== RECORDS PROVIDED ==

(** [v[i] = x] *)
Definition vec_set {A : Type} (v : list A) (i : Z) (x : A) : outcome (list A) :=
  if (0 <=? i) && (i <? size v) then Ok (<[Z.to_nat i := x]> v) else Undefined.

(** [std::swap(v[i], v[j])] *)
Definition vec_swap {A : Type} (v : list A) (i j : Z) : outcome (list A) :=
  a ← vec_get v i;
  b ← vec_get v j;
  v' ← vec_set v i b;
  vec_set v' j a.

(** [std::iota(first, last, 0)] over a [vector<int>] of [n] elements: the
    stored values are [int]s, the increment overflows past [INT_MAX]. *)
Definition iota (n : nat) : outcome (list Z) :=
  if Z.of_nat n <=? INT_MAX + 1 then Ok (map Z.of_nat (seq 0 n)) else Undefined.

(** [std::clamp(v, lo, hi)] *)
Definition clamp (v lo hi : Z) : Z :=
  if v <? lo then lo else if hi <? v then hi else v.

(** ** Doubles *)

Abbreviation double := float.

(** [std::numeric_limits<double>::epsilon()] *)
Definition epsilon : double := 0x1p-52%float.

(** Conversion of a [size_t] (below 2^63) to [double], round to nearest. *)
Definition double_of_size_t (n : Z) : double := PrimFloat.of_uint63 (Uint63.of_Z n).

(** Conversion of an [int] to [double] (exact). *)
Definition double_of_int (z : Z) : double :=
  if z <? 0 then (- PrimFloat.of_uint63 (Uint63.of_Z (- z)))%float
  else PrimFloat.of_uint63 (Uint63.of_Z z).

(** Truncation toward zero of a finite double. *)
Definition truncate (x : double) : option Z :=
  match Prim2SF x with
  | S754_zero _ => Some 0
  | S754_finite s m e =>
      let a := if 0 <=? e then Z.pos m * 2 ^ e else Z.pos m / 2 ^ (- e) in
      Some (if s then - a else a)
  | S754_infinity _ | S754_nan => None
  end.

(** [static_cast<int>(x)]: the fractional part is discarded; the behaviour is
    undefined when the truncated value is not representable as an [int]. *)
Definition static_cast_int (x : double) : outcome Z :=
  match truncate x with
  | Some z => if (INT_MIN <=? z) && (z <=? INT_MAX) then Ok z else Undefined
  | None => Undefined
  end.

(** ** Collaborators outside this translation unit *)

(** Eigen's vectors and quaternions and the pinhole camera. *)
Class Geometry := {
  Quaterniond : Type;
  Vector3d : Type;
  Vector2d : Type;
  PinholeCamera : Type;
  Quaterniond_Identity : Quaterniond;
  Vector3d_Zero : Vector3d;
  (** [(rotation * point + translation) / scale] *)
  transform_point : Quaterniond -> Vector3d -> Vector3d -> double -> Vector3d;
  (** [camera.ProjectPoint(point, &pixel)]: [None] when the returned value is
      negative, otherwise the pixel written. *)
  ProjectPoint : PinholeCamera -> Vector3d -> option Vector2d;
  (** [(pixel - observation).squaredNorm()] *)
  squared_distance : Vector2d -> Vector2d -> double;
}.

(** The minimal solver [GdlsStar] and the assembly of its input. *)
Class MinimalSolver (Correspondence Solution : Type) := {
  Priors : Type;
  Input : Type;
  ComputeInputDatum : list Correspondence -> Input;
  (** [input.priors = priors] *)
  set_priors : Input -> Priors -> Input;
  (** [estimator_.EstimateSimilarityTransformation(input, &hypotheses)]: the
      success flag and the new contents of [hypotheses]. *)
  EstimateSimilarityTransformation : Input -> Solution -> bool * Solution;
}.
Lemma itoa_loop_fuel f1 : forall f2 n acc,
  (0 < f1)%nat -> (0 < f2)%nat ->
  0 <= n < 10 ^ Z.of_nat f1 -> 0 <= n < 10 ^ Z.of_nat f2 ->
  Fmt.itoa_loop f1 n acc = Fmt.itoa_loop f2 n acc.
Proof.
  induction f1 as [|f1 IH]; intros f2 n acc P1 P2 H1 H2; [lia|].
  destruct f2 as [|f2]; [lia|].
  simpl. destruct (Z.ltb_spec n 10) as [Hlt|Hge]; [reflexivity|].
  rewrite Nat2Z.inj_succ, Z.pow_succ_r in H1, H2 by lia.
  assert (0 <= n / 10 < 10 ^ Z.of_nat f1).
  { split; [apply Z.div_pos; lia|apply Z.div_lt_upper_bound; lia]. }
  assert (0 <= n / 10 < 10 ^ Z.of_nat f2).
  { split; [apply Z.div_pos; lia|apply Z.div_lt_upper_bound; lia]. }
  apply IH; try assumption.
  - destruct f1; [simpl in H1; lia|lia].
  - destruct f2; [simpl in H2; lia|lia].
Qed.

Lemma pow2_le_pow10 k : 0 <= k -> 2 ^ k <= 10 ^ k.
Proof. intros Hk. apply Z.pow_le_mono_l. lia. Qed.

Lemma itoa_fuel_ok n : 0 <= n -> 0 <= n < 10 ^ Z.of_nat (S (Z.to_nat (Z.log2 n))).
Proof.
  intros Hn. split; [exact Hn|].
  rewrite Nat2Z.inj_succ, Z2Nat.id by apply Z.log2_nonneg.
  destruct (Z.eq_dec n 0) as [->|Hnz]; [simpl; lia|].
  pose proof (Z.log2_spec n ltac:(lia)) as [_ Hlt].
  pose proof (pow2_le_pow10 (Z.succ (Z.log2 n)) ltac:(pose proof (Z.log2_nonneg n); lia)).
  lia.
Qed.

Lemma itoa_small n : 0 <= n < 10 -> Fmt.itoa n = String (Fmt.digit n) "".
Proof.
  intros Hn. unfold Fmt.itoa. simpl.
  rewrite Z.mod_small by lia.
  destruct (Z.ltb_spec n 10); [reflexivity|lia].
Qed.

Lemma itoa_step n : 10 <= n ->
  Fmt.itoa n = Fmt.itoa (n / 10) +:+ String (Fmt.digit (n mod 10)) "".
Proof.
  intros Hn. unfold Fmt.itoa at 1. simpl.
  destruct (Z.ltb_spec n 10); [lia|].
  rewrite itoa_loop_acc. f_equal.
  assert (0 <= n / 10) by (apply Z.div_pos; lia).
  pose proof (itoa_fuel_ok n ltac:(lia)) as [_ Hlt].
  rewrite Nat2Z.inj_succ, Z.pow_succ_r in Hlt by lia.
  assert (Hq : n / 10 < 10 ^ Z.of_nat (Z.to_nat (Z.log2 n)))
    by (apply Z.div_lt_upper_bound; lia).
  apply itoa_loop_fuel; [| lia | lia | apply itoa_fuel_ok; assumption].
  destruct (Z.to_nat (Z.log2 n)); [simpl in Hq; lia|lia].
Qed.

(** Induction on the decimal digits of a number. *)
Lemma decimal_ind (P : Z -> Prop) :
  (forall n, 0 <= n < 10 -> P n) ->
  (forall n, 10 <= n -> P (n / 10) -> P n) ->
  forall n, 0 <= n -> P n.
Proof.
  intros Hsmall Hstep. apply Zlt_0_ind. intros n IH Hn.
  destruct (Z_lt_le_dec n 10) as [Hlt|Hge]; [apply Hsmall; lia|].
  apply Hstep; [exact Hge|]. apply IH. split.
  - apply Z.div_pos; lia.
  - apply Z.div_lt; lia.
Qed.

===

AIM OF THE EXERCISE: List all lines from the entries that include the word "Solution".

RESULT FOR THIS EXERCISE:
Class MinimalSolver (Correspondence Solution : Type) := {
  EstimateSimilarityTransformation : Input -> Solution -> bool * Solution;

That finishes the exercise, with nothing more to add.